## TASK DETAILS:
Report all lines in the records that hold the string "catches".

## ENTRIES SUPPLIED:
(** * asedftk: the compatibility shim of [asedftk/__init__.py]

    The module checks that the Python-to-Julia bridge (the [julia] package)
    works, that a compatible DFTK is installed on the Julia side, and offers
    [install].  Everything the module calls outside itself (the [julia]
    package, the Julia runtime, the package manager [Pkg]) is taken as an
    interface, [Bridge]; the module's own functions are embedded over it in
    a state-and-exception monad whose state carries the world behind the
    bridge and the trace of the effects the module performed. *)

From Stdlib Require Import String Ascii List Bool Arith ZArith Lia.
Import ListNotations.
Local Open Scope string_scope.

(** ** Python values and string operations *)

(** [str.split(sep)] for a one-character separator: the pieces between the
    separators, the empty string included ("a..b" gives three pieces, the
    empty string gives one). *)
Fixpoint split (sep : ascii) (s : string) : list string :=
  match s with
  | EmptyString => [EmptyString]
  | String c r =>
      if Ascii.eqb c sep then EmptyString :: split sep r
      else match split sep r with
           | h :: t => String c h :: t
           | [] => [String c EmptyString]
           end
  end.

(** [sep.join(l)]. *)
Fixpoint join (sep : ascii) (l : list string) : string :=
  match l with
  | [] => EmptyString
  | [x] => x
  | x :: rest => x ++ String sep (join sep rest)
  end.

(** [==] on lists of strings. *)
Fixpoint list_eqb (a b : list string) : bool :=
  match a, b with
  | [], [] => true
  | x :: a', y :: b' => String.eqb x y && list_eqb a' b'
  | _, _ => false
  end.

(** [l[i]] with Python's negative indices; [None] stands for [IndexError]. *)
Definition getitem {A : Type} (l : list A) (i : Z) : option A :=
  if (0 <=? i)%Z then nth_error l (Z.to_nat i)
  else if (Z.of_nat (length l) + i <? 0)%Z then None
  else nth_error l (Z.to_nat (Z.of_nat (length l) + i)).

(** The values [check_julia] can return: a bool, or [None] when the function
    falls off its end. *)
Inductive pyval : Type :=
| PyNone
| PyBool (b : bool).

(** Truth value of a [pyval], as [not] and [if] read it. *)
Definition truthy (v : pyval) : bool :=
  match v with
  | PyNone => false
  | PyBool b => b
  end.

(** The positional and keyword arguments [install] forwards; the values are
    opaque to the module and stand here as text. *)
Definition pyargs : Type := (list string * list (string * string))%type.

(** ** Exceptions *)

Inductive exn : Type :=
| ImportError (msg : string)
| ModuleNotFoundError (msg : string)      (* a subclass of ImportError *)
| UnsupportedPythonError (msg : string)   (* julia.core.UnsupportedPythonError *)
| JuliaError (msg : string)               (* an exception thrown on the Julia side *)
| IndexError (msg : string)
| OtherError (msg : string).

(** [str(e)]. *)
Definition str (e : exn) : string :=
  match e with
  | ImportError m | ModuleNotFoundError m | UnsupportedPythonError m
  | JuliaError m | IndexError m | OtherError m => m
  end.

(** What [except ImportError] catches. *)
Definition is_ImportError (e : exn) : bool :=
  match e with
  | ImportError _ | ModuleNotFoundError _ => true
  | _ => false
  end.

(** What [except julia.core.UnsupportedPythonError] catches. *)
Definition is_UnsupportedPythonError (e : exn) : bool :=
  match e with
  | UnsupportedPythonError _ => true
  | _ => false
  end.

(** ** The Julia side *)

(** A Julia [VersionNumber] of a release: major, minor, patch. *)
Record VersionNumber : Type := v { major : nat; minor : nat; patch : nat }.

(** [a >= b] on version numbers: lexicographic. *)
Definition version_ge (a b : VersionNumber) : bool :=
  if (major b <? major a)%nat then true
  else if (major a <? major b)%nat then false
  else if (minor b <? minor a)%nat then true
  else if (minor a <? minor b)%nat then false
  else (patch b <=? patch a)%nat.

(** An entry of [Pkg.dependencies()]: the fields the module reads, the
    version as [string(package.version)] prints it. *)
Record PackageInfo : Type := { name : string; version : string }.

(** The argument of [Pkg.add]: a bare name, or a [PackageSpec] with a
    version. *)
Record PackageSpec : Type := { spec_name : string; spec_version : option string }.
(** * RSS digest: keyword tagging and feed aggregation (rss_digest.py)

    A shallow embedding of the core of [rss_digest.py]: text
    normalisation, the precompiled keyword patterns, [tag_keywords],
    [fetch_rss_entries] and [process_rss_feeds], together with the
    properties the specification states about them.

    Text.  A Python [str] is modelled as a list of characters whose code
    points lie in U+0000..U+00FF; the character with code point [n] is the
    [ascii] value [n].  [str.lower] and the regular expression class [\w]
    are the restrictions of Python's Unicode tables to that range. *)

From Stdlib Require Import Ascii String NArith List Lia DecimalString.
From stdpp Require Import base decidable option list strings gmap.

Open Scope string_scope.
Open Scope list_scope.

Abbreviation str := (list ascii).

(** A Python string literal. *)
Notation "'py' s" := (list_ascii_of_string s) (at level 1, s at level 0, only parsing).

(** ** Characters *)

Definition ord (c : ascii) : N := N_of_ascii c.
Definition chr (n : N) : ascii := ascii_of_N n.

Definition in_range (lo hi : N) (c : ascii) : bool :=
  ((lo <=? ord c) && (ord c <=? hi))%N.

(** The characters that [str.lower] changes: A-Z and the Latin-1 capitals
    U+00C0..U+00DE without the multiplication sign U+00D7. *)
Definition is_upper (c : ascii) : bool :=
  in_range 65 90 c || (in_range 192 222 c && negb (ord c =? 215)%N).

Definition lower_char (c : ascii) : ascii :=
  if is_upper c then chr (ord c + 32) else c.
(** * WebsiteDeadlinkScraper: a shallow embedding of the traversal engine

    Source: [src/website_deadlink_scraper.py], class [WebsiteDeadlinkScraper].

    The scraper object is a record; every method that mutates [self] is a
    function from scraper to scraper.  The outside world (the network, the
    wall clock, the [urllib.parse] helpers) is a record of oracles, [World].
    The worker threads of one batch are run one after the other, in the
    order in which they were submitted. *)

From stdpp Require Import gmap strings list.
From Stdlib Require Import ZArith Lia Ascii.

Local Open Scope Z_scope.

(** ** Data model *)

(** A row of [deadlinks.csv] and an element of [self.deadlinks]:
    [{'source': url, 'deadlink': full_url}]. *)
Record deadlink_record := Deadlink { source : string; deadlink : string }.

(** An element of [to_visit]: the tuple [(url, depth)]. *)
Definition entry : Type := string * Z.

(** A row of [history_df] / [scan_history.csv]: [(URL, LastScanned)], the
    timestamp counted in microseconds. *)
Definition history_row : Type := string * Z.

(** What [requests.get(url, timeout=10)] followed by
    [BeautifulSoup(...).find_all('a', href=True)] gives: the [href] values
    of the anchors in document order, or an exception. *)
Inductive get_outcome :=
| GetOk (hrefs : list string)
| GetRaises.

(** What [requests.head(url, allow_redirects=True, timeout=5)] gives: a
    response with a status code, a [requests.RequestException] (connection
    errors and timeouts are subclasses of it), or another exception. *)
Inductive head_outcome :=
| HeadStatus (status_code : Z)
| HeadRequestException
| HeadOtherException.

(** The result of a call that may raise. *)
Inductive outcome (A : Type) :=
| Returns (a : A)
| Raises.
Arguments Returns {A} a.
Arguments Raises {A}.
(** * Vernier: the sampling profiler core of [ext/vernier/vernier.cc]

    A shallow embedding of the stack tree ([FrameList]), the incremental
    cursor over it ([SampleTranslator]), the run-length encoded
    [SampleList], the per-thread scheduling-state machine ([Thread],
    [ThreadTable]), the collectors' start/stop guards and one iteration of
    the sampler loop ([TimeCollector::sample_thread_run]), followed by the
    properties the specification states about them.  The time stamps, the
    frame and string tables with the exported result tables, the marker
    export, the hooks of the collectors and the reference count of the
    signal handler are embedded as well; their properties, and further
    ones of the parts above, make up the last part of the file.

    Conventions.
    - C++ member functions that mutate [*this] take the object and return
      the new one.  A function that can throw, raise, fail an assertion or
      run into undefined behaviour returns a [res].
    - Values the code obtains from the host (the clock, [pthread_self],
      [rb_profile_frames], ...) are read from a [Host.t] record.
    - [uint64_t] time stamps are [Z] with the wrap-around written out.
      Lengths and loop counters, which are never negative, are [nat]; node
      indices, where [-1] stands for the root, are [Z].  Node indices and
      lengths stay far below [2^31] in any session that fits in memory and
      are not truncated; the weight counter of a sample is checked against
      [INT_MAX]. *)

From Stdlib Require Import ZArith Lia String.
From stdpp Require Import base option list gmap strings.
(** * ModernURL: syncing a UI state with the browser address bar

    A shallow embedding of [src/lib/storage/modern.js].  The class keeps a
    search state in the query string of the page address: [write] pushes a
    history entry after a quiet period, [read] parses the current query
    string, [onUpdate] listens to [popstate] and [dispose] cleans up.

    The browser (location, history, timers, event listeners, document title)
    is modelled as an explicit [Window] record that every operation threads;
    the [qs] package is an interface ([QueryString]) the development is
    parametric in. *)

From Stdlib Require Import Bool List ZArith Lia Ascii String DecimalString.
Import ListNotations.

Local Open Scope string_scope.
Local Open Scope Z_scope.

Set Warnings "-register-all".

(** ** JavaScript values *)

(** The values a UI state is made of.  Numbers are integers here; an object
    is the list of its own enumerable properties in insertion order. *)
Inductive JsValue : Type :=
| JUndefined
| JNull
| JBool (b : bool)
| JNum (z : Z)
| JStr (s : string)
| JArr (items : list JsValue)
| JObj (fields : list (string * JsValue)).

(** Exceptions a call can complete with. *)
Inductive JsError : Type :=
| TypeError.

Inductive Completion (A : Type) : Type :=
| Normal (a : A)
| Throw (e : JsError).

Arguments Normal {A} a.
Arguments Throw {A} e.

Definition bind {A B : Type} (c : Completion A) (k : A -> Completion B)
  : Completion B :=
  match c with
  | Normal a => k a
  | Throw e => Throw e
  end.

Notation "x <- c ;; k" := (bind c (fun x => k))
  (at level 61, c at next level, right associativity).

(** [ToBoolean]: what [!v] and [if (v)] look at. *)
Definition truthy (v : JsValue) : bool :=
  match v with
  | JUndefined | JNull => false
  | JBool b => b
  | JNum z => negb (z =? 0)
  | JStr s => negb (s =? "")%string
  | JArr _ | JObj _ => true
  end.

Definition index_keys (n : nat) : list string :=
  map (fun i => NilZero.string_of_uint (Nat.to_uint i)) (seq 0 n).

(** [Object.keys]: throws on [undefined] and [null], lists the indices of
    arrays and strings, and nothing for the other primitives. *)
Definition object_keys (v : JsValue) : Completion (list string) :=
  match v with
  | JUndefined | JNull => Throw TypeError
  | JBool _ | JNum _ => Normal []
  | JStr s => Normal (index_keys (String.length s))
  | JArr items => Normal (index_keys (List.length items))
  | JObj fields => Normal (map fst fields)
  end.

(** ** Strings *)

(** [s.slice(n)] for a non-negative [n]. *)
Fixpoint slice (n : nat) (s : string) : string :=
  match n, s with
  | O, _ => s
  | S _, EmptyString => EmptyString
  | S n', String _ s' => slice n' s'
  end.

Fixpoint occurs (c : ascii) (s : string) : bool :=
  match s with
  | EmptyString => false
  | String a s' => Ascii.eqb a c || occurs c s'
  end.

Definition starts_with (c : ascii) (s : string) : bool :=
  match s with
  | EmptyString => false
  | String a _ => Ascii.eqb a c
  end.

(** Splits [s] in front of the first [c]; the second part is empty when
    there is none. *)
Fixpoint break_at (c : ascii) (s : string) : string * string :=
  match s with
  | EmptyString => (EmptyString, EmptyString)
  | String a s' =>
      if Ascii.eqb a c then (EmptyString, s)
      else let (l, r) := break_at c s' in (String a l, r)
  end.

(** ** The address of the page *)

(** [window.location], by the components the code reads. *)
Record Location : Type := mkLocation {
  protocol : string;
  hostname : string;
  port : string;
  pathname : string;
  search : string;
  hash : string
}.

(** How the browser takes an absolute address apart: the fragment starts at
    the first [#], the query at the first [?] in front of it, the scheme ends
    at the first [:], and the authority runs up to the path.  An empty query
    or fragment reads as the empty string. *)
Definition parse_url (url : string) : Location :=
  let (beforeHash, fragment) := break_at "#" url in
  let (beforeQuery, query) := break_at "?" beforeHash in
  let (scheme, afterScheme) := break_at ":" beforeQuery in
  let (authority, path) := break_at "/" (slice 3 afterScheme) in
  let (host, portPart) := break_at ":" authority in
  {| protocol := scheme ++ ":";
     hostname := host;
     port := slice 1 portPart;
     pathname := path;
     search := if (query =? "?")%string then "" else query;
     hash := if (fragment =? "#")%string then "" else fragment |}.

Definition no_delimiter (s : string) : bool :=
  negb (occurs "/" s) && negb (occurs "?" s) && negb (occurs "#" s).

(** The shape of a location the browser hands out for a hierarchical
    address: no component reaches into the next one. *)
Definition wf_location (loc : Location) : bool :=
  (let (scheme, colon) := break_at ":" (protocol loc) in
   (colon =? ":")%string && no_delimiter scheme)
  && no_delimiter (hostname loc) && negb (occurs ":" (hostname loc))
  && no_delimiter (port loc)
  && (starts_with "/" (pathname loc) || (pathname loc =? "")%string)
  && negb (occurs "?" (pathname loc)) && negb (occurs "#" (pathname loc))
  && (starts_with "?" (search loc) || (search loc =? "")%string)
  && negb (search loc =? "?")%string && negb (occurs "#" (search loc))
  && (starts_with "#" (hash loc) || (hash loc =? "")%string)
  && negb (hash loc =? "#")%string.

## WRITTEN SOLUTION:
(** What [except ImportError] catches. *)
(** What [except julia.core.UnsupportedPythonError] catches. *)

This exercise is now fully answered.